# EXERCISE REQUIREMENTS:
What is needed here is an exact repetition of the records below, beginning at the line that has "(** The masks" and stopping after the line that has "Definition platform_pio_get_num_pins (port".

# INFORMATION PROVIDED:
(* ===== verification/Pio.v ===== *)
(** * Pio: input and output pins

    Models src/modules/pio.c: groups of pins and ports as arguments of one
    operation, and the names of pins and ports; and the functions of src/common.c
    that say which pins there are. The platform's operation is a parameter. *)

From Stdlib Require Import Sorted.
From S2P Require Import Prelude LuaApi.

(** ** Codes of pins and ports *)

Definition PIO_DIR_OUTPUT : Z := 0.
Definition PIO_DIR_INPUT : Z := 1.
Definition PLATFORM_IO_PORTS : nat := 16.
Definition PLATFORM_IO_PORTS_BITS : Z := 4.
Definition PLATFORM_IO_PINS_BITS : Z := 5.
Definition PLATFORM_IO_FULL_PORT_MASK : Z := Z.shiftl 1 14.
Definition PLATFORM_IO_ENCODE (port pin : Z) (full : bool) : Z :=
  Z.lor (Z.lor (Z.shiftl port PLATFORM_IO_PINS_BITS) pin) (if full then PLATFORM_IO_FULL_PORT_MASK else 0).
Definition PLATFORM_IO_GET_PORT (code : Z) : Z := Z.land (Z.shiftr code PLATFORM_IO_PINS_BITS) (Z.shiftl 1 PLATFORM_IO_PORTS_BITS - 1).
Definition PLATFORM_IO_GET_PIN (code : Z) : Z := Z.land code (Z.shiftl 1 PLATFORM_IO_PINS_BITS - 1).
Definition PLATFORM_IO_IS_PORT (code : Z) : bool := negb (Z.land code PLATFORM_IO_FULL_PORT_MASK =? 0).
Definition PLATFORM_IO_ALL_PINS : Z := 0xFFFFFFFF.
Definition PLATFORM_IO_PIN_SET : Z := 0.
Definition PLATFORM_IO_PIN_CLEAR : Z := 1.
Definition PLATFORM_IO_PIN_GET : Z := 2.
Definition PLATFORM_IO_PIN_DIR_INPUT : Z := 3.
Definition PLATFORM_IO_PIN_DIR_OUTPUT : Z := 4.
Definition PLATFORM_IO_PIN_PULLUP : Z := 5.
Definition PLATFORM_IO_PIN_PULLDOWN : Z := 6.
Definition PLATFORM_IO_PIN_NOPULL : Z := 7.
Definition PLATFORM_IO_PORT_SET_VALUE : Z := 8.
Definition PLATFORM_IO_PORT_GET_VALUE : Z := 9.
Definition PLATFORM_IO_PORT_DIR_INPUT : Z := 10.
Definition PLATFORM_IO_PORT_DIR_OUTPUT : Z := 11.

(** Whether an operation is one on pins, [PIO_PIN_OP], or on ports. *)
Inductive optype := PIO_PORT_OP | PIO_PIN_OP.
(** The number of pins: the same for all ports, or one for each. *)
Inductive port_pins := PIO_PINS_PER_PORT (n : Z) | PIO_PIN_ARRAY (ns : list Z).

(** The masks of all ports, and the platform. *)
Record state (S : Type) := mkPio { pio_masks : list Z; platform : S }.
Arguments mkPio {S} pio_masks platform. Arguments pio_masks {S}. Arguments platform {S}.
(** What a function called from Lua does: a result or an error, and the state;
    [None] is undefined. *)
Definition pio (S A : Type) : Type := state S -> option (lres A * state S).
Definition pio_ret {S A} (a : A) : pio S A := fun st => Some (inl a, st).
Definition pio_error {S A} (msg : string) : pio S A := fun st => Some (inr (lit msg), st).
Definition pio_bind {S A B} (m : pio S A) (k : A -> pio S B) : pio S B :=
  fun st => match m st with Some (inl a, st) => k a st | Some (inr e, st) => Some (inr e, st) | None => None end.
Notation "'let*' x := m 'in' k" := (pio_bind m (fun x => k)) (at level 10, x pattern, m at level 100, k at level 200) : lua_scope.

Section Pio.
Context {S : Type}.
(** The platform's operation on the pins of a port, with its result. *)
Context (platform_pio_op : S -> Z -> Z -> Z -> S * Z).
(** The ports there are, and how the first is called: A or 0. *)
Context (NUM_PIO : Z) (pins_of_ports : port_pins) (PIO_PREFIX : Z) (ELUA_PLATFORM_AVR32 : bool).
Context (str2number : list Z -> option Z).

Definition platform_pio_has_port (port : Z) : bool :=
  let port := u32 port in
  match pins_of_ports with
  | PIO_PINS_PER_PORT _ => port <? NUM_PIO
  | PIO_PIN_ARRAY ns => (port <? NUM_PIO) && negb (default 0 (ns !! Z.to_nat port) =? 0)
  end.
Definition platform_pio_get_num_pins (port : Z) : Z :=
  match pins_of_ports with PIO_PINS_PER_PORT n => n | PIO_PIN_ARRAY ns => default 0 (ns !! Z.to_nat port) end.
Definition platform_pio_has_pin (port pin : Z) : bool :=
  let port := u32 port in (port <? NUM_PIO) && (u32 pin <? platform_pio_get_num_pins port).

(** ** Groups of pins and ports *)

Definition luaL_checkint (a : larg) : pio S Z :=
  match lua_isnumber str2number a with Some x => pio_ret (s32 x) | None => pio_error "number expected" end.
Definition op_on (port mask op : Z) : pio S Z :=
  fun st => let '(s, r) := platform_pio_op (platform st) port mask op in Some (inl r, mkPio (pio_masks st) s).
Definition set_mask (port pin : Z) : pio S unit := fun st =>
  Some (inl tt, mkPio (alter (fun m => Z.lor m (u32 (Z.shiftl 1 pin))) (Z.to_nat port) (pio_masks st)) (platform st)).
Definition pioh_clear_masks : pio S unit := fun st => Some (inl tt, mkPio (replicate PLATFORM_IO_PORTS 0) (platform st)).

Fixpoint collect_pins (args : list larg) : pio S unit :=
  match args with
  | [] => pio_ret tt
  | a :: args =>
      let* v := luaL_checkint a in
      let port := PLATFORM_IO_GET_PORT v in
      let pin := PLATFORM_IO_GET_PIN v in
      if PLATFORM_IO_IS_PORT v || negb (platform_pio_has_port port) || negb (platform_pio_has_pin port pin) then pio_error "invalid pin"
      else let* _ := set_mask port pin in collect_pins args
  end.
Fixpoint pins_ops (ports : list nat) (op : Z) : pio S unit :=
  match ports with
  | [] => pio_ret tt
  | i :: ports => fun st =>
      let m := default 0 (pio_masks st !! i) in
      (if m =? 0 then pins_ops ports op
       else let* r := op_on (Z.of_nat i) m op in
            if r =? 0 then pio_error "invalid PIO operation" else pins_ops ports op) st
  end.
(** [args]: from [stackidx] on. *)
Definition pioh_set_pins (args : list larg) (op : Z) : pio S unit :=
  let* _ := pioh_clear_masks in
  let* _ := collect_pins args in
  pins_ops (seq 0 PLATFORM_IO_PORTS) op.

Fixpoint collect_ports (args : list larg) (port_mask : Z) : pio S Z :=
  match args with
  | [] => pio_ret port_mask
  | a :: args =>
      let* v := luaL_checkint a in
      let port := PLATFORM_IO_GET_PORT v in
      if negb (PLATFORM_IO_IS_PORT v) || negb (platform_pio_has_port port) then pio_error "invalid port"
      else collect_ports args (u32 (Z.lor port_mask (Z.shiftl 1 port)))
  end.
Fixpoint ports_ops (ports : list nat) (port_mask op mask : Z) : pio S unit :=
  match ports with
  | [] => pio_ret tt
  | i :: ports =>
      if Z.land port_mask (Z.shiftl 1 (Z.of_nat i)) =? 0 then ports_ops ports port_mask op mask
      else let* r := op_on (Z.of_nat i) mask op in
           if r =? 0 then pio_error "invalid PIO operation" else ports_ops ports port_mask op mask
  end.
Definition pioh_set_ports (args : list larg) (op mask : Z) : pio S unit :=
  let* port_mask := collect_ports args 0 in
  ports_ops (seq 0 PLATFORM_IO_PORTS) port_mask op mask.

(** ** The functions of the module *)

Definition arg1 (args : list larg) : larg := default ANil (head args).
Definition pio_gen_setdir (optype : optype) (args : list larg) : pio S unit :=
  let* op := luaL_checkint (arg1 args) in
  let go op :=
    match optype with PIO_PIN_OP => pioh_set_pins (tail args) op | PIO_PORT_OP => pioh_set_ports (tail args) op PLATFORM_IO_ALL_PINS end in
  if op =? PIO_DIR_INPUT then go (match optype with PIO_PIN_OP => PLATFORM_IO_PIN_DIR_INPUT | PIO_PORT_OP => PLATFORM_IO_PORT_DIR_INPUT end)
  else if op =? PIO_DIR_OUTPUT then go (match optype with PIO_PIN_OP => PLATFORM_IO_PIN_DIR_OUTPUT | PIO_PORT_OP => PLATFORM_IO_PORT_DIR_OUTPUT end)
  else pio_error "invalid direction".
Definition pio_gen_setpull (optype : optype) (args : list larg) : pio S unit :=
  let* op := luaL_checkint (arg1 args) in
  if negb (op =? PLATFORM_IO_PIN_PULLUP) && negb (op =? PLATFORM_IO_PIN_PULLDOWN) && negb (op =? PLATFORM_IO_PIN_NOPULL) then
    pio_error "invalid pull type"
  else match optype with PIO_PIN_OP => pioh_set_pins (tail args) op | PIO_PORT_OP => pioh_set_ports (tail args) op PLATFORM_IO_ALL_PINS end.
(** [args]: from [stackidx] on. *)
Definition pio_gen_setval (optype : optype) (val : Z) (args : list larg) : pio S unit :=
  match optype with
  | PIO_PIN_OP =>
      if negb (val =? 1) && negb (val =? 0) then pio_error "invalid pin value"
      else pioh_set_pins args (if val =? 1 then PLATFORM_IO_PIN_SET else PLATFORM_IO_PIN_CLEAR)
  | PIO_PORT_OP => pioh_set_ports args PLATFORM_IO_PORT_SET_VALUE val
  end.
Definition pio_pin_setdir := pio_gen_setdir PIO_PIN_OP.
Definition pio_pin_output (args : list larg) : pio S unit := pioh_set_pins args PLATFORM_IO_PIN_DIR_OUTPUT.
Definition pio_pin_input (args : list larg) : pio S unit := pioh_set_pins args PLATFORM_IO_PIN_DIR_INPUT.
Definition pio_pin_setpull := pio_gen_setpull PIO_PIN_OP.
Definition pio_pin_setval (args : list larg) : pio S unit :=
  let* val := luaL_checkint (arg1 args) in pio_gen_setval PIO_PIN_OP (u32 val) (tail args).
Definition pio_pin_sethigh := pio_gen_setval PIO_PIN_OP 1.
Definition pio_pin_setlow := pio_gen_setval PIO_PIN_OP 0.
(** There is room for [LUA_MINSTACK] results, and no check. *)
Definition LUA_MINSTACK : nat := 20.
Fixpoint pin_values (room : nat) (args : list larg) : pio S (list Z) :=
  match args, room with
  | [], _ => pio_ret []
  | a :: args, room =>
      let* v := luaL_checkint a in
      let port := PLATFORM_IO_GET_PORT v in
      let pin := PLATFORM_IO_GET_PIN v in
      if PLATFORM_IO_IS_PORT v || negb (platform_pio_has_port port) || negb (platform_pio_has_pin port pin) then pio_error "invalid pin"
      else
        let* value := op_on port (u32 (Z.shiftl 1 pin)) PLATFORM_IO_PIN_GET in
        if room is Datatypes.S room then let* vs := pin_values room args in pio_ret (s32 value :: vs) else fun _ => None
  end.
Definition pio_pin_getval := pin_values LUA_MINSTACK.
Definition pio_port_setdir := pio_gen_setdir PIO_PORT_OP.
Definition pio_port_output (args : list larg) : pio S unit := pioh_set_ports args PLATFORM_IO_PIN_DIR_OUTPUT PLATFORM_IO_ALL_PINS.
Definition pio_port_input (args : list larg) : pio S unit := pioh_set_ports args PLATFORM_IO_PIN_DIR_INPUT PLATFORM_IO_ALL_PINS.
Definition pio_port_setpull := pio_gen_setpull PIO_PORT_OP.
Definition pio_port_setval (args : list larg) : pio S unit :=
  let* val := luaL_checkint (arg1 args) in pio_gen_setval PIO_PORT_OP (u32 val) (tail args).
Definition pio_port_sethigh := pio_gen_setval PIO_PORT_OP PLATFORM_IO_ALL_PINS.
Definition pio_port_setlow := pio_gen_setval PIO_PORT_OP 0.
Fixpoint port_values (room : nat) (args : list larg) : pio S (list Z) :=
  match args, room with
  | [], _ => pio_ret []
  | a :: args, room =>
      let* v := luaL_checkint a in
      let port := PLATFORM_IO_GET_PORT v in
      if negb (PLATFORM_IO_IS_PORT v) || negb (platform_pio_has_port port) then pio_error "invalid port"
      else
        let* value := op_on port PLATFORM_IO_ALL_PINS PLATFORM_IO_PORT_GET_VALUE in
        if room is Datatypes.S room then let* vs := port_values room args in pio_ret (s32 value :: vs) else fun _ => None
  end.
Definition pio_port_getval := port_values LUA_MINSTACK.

# TASK OUTPUT:
(** The masks of all ports, and the platform. *)
Record state (S : Type) := mkPio { pio_masks : list Z; platform : S }.
Arguments mkPio {S} pio_masks platform. Arguments pio_masks {S}. Arguments platform {S}.
(** What a function called from Lua does: a result or an error, and the state;
    [None] is undefined. *)
Definition pio (S A : Type) : Type := state S -> option (lres A * state S).
Definition pio_ret {S A} (a : A) : pio S A := fun st => Some (inl a, st).
Definition pio_error {S A} (msg : string) : pio S A := fun st => Some (inr (lit msg), st).
Definition pio_bind {S A B} (m : pio S A) (k : A -> pio S B) : pio S B :=
  fun st => match m st with Some (inl a, st) => k a st | Some (inr e, st) => Some (inr e, st) | None => None end.
Notation "'let*' x := m 'in' k" := (pio_bind m (fun x => k)) (at level 10, x pattern, m at level 100, k at level 200) : lua_scope.

Section Pio.
Context {S : Type}.
(** The platform's operation on the pins of a port, with its result. *)
Context (platform_pio_op : S -> Z -> Z -> Z -> S * Z).
(** The ports there are, and how the first is called: A or 0. *)
Context (NUM_PIO : Z) (pins_of_ports : port_pins) (PIO_PREFIX : Z) (ELUA_PLATFORM_AVR32 : bool).
Context (str2number : list Z -> option Z).

Definition platform_pio_has_port (port : Z) : bool :=
  let port := u32 port in
  match pins_of_ports with
  | PIO_PINS_PER_PORT _ => port <? NUM_PIO
  | PIO_PIN_ARRAY ns => (port <? NUM_PIO) && negb (default 0 (ns !! Z.to_nat port) =? 0)
  end.
Definition platform_pio_get_num_pins (port : Z) : Z :=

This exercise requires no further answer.